__RECORDS FOR THIS TASK__
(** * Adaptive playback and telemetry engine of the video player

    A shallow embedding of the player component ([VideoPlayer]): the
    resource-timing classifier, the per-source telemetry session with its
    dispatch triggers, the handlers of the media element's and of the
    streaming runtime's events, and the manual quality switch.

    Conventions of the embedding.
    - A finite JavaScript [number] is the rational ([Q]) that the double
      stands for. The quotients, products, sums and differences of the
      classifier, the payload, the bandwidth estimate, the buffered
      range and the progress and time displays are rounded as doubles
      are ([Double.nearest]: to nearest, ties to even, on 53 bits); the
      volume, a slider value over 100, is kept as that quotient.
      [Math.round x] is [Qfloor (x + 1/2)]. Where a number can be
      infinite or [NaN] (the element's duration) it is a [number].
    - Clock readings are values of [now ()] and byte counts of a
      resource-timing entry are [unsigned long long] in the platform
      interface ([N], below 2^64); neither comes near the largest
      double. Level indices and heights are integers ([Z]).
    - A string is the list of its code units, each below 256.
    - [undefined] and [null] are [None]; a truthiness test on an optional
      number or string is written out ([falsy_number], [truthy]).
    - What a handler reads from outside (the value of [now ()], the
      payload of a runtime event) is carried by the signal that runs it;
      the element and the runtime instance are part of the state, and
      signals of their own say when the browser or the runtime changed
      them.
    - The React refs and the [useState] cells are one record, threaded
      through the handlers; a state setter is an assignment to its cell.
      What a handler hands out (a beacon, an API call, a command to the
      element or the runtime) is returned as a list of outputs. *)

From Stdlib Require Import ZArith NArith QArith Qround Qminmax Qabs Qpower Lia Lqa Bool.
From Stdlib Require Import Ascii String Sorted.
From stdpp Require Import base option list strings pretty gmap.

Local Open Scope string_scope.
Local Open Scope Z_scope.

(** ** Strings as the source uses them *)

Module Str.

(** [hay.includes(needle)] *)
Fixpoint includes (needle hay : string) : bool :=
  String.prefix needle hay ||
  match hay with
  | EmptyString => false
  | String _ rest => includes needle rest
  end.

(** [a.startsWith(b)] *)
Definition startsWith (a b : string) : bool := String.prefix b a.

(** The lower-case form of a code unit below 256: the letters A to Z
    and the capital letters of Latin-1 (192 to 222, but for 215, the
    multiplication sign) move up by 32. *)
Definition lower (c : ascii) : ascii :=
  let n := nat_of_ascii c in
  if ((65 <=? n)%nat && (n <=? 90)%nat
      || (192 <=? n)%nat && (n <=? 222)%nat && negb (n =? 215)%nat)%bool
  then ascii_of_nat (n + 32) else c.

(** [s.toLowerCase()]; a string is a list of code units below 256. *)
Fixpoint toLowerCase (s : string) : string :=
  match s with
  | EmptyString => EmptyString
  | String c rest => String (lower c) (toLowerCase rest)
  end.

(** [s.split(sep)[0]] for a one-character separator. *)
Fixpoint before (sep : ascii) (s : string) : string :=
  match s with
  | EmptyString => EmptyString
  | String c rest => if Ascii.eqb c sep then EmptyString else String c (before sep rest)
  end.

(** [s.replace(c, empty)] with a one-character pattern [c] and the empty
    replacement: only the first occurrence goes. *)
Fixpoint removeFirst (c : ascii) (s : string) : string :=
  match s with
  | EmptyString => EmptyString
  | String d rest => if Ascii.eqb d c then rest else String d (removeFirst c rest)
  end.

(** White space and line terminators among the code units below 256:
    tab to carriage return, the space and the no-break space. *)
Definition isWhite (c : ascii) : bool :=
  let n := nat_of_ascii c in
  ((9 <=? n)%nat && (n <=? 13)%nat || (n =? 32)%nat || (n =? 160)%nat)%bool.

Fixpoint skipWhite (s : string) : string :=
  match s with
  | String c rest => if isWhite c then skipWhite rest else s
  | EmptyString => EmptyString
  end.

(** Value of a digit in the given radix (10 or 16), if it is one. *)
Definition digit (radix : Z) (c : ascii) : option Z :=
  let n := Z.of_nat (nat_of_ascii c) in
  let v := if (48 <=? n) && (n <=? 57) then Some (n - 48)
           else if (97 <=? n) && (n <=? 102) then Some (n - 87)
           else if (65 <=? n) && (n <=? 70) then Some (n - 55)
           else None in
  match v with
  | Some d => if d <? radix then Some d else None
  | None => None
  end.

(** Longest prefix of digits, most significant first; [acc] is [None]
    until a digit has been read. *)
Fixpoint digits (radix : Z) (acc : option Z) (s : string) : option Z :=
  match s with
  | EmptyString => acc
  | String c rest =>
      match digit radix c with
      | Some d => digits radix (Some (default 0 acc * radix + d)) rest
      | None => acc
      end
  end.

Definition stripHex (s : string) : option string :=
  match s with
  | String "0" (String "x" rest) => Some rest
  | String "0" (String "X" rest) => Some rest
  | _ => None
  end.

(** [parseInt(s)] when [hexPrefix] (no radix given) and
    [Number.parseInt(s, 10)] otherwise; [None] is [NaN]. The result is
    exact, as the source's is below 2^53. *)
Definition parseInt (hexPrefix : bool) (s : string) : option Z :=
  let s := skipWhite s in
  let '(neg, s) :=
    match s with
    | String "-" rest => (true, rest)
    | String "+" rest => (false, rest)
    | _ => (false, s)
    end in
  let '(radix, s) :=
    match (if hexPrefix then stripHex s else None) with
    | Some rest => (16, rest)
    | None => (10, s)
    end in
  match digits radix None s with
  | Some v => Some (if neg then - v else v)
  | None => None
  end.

__ASSIGNED TASK__
Look above for the line containing "- The React" and the line containing "Local Open Scope Z_scope.". Transcribe both, with the lines between them, exactly.

__TASK SOLUTION__
    - The React refs and the [useState] cells are one record, threaded
      through the handlers; a state setter is an assignment to its cell.
      What a handler hands out (a beacon, an API call, a command to the
      element or the runtime) is returned as a list of outputs. *)

From Stdlib Require Import ZArith NArith QArith Qround Qminmax Qabs Qpower Lia Lqa Bool.
From Stdlib Require Import Ascii String Sorted.
From stdpp Require Import base option list strings pretty gmap.

Local Open Scope string_scope.
Local Open Scope Z_scope.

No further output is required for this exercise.